What I DID have, however, were some old ChromaQ color scrollers that had long since ripped through a few gel strings, irritated tech, and generally fallen into disrepair. They did have what I needed, however - a DMX to motor interface, and an active servo motor to turn something. I needed a flag, however - a 7.25" gel frame, actually. 5 drill holes to line up holes with the pegs on the ChromaQ gel spindle, and... voila!

I realized that you could do this just fine even with a rental scroller (as long as you don't mind reloading the gel yourself). All I did was pop the four screws out of the bottom and take the guts out.

My next step is to take a table saw to the housing and chop the top off to make a case for these guts (although they're surprisingly resilient even uncased). 

You'll need a 24V PSU to run these, but other then that, I see no real problems. It turns out the other scroller reel even acts as a safety stop so your flag doesn't go flying around.

Old / broken ChromaQ scroller w/o scrolls generally go for about $83 around these parts, with $2 worth of gel frame. I'll be putting cinefoil in this one, although you could put ND or something similar if you wanted to just cut the output down. 

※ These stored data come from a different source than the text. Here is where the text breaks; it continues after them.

(** One encoded definition is decoded to its meaning. *)
Lemma fig0s1_step now d used fh st e :
  Forall is_bit d -> 0 <= used -> stands d (used * 8) (enc_subch e) ->
  admissible (items (Fig0s1_BasicSubChannelOrganizationVec (get_config st (CN_Flag fh)))) [e] ->
  subprocess_Fig0s1 now d used fh st =
    (retrigger_timer_data_loaded_fast (on_config (CN_Flag fh) (on_s1 (vpush now (entry_of e))) st),
     used + zlen (enc_subch e) / 8).
Proof.
  intros Hd Hu Hs (Hv & Hfit & Hnew & _). unfold subprocess_Fig0s1. cbv zeta.
  rewrite getBits_6_field, getBits_field, getBits_1_field by (done || lia).
  assert (field d (used * 8) 6 = subch_id e) as ->.
  { destruct e; cbn [enc_subch subch_id] in *; split_stands Hs; destruct Hs as [Hs _]; destruct Hv; by apply field_stands. }
  assert (get_Fig0s1_BasicSubChannelOrganization_of_SubChId (get_config st (CN_Flag fh)) (subch_id e) = None) as ->.
  { apply vfind_None. eapply Forall_impl; [|exact Hnew]. cbn. tauto. }
  assert (find_colliding_Fig0s1 (Fig0s1_BasicSubChannelOrganizationVec (get_config st (CN_Flag fh))) (entry_of e) = None) as Hc.
  { apply vfind_None. eapply Forall_impl; [|exact Hnew]. cbn. tauto. }
  assert ((if field d (used * 8 + 16) 1 =? 0
    then (s1_short d (used * 8) (subch_id e) (field d (used * 8 + 6) 10), used * 8 + 24)
    else (s1_long d (used * 8) (subch_id e) (field d (used * 8 + 6) 10), used * 8 + 32))
    = (entry_of e, used * 8 + zlen (enc_subch e))) as ->.
  { destruct e as [id start idx|id start opt lvl size]; pose proof Hv as (Hid & Hst & _).
    - pose proof Hs as Hs'. cbn [enc_subch] in Hs'. split_stands Hs'. destruct Hs' as (H1 & H2 & H3 & _).
      rewrite (field_stands d (used * 8 + 16) 1 0), (field_stands d (used * 8 + 6) 10 start) by (done || lia).
      cbn [Z.eqb subch_id]. by rewrite (s1_short_enc d _ id start idx).
    - pose proof Hs as Hs'. cbn [enc_subch] in Hs'. split_stands Hs'. destruct Hs' as (H1 & H2 & H3 & _).
      rewrite (field_stands d (used * 8 + 16) 1 1), (field_stands d (used * 8 + 6) 10 start) by (done || lia).
      cbn [Z.eqb subch_id]. by rewrite (s1_long_enc d _ id start opt lvl size). }
  unfold cNumCuPerCif. destruct (Z.ltb_spec 864 (s1_StartAddr (entry_of e) + s1_SubChannelSize (entry_of e))); [lia|].
  rewrite Hc. f_equal. rewrite Z.quot_div_nonneg by (destruct (zlen_enc_subch e); lia).
  rewrite Z.add_comm, Z.div_add by lia. lia.
Qed.

Lemma get_config_retrigger st cn : get_config (retrigger_timer_data_loaded_fast st) cn = get_config st cn.
Proof. unfold retrigger_timer_data_loaded_fast. by destruct (_ <=? _). Qed.
Lemma get_config_on_config cn f st : get_config (on_config cn f st) cn = f (get_config st cn).
Proof. unfold get_config, on_config. by destruct (cn =? 0). Qed.
Lemma mRestart_push cn f st :
  mRestartFibDecoding (retrigger_timer_data_loaded_fast (on_config cn f st)) = mRestartFibDecoding st.
Proof. unfold retrigger_timer_data_loaded_fast, on_config. by destruct (cn =? 0), (_ <=? _). Qed.

Lemma fig0s1_loop now d fh es :
  Forall is_bit d -> forall fuel used st,
  0 <= used -> stands d (used * 8) (flat_map enc_subch es) -> used + zlen (flat_map enc_subch es) / 8 = Length fh + 1 ->
  admissible (items (Fig0s1_BasicSubChannelOrganizationVec (get_config st (CN_Flag fh)))) es ->
  mRestartFibDecoding st = false -> (length es < fuel)%nat ->
  exists st', while fuel (fun '(_, used, quit) => negb quit && (used <=? Length fh))
      (fun '(st, used, _) => let '(st, used) := subprocess_Fig0s1 now d used fh st in
         (st, used, mRestartFibDecoding st)) (st, used, false) = Some (st', Length fh + 1, false) /\
    items (Fig0s1_BasicSubChannelOrganizationVec (get_config st' (CN_Flag fh))) =
    items (Fig0s1_BasicSubChannelOrganizationVec (get_config st (CN_Flag fh))) ++ map entry_of es.
Proof.
  intros Hd. induction es as [|e es IH]; intros fuel used st Hu Hs Hend Ha Hr Hf;
    (destruct fuel as [|fuel]; [cbn in Hf; lia|]); cbn [while flat_map map negb andb] in *.
  - change (zlen [] / 8) with 0 in Hend. destruct (Z.leb_spec used (Length fh)); [lia|].
    exists st. rewrite app_nil_r. split; [do 3 f_equal; lia|done].
  - rewrite stands_app in Hs. destruct Hs as [Hs1 Hs2]. destruct Ha as (Hv & Hfit & Hnew & Ha).
    rewrite zlen_app in Hend. pose proof (zlen_nonneg (flat_map enc_subch es)).
    assert (zlen (enc_subch e) = 8 * (zlen (enc_subch e) / 8) /\ 3 <= zlen (enc_subch e) / 8) as [E8 E3]
      by (destruct (zlen_enc_subch e) as [-> | ->]; done).
    assert (used + zlen (enc_subch e) / 8 + zlen (flat_map enc_subch es) / 8 = Length fh + 1) as Hend'.
    { rewrite E8 in Hend. replace (8 * (zlen (enc_subch e) / 8) + zlen (flat_map enc_subch es))
        with (zlen (flat_map enc_subch es) + zlen (enc_subch e) / 8 * 8) in Hend by lia. rewrite Z.div_add in Hend by lia. lia. }
    assert (0 <= zlen (flat_map enc_subch es) / 8) by (apply Z.div_pos; lia).
    destruct (Z.leb_spec used (Length fh)); [|lia].
    rewrite (fig0s1_step now d used fh st e) by (done || (cbn [admissible]; done)).
    rewrite mRestart_push, Hr.
    destruct (IH fuel (used + zlen (enc_subch e) / 8)
      (retrigger_timer_data_loaded_fast (on_config (CN_Flag fh) (on_s1 (vpush now (entry_of e))) st)))
      as (st' & Hw & Hi).
    + lia.
    + replace ((used + zlen (enc_subch e) / 8) * 8) with (used * 8 + zlen (enc_subch e)) by lia. done.
    + done.
    + rewrite get_config_retrigger, get_config_on_config. cbn [on_s1 Fig0s1_BasicSubChannelOrganizationVec].
      by rewrite items_vpush.
    + by rewrite mRestart_push.
    + cbn [length] in Hf. lia.
    + exists st'. split; [done|]. rewrite Hi, get_config_retrigger, get_config_on_config.
      cbn [on_s1 Fig0s1_BasicSubChannelOrganizationVec]. rewrite items_vpush, <- app_assoc. done.
Qed.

Only problem I can think of is that I'd better make SURE the DMX values supplied don't go past that first turn of the scroll, or I'll be working the motor against itself. That and the way the ChromaQ's home means I might not get consistent values reset to reset for the flag position, but I should be able to tweak if needed.

It looks like painting that flying frame black is going to take more time then getting the dowser to work


----------



## GreyWyvern (Feb 23, 2010)

Well, that is one way to do it! Kudos on the creativity.


----------



## Lotos (Feb 23, 2010)

Well, yes, that will work 

I should warn anyone that want to try this, however, to not use current edition Chroma Q's for this.

The old ones, of the issue used in this example, contain three DIAL SELECTORS for DMX address... These scrollers power on, and maintain position of the 'scroll reel' (in this case, a 7-1/2" frame) according to the current DMX value.

The newer scrollers, with Dip Switches or LED Screens and buttons, attempt to 'auto sense' the length when powered on and thus first and last position of a gel string... This would basically cause the frame in this example to whip around and possibly cause some damage to the motor, the other scroll reel pin, or who knows what else.


----------



## Wood4321 (Feb 23, 2010)

I have also had good luck just using a scroller as a dowser, using mylar as a frame, and ND frames to "Dim" the video.
That is very easy, and shouldn't damage the scroller, no matter the type.
Joshua Wood


----------



## GageStryker (Feb 23, 2010)

Well, if that was the case, I'd just rent two scrollers with a dowser string from my local rental company. (and yes, they DO have some...)

*doh*

Ah, well. Now I have two dowsers in my inventory and two Chroma Q's out of the "to fix... ish" pile. 

Tweaked the design a bit as well - added a bolt / foam / gaff combo as a bumper to prevent the excessive travel of the frame and get more reliable homing to the blocked position, and did a little case mod with a bandsaw.

So all I saved was rental of two scrollers for two weeks.

But I got an excuse to use the bandsaw! I think I'm still on the upside of this one


----------



## avkid (Feb 23, 2010)

You might want to close the back of the case and look into a better method of attachment.
Otherwise it looks good, field engineering at it's best.


----------